** EXERCISE DIRECTIONS **
From the records, return each line that has the word "simpl" in it.
================================
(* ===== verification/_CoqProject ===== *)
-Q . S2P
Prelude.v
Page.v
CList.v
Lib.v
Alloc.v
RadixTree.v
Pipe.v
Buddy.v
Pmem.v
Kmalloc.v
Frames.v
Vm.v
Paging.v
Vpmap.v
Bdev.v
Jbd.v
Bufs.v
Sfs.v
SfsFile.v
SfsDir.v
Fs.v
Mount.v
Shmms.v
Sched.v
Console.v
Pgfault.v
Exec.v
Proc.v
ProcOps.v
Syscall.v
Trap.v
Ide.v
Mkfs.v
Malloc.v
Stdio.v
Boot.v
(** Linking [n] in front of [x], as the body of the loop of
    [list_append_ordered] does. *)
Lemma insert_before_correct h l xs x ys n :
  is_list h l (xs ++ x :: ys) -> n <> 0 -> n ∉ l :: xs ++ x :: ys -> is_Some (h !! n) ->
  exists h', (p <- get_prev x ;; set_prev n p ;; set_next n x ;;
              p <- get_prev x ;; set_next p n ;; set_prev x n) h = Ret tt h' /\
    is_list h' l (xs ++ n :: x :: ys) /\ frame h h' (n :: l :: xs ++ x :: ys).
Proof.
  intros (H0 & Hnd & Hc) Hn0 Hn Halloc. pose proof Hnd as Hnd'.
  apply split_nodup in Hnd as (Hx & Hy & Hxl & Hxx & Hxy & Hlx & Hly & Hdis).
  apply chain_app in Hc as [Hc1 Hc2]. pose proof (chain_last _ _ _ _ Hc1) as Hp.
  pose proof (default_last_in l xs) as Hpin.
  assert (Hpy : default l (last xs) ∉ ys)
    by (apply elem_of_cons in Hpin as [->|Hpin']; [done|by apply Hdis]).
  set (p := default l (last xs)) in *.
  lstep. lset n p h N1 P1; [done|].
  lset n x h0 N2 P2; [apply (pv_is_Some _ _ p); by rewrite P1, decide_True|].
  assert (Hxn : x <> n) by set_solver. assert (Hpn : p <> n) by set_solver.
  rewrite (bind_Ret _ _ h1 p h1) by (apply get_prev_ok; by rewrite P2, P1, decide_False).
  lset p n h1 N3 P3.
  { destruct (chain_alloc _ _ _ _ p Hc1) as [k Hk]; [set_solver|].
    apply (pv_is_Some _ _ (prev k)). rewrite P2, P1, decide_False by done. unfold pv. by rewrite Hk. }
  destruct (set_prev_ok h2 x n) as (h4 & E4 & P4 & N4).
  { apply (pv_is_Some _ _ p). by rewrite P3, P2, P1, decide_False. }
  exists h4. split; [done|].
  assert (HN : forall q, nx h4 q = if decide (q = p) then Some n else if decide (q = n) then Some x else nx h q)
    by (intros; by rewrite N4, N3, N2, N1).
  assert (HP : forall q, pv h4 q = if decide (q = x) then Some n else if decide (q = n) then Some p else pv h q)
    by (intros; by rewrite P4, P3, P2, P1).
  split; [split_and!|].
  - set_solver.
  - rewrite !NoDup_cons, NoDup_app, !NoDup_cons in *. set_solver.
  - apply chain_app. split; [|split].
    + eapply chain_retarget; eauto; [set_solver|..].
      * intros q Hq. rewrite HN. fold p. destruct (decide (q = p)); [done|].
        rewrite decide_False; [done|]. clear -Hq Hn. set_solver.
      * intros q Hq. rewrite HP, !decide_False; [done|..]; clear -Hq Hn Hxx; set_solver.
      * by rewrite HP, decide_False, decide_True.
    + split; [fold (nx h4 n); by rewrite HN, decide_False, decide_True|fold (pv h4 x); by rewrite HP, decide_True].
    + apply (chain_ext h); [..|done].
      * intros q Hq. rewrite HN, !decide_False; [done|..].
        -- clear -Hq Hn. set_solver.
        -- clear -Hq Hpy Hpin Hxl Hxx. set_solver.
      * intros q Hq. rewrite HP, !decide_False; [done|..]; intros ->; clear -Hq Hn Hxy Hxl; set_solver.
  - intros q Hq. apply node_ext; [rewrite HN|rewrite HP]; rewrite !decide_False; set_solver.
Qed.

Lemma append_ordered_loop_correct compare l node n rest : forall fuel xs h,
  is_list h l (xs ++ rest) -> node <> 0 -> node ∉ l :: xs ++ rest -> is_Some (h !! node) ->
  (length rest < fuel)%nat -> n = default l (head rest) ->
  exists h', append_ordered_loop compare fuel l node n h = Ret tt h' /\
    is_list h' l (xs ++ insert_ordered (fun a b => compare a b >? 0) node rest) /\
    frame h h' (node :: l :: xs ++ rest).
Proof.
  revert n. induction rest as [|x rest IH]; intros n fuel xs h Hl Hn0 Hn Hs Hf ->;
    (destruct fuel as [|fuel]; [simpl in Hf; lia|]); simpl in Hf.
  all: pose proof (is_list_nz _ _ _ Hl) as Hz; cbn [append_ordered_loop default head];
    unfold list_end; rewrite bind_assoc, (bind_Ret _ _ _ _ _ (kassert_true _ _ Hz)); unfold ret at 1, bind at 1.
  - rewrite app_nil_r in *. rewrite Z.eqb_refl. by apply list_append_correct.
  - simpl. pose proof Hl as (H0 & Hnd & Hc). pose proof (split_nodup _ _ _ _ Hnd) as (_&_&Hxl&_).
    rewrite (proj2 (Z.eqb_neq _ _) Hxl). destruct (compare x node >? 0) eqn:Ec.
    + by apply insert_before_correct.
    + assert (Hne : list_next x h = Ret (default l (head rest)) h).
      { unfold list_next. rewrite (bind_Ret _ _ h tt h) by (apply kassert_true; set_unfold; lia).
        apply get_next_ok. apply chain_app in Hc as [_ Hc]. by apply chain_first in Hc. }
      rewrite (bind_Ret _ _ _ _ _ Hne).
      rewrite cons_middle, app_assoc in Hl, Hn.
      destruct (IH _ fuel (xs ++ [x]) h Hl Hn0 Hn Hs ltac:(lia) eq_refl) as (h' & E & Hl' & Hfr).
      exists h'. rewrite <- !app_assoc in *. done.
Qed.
================================
** TASK RESULT **
    (destruct fuel as [|fuel]; [simpl in Hf; lia|]); simpl in Hf.
  - simpl. pose proof Hl as (H0 & Hnd & Hc). pose proof (split_nodup _ _ _ _ Hnd) as (_&_&Hxl&_).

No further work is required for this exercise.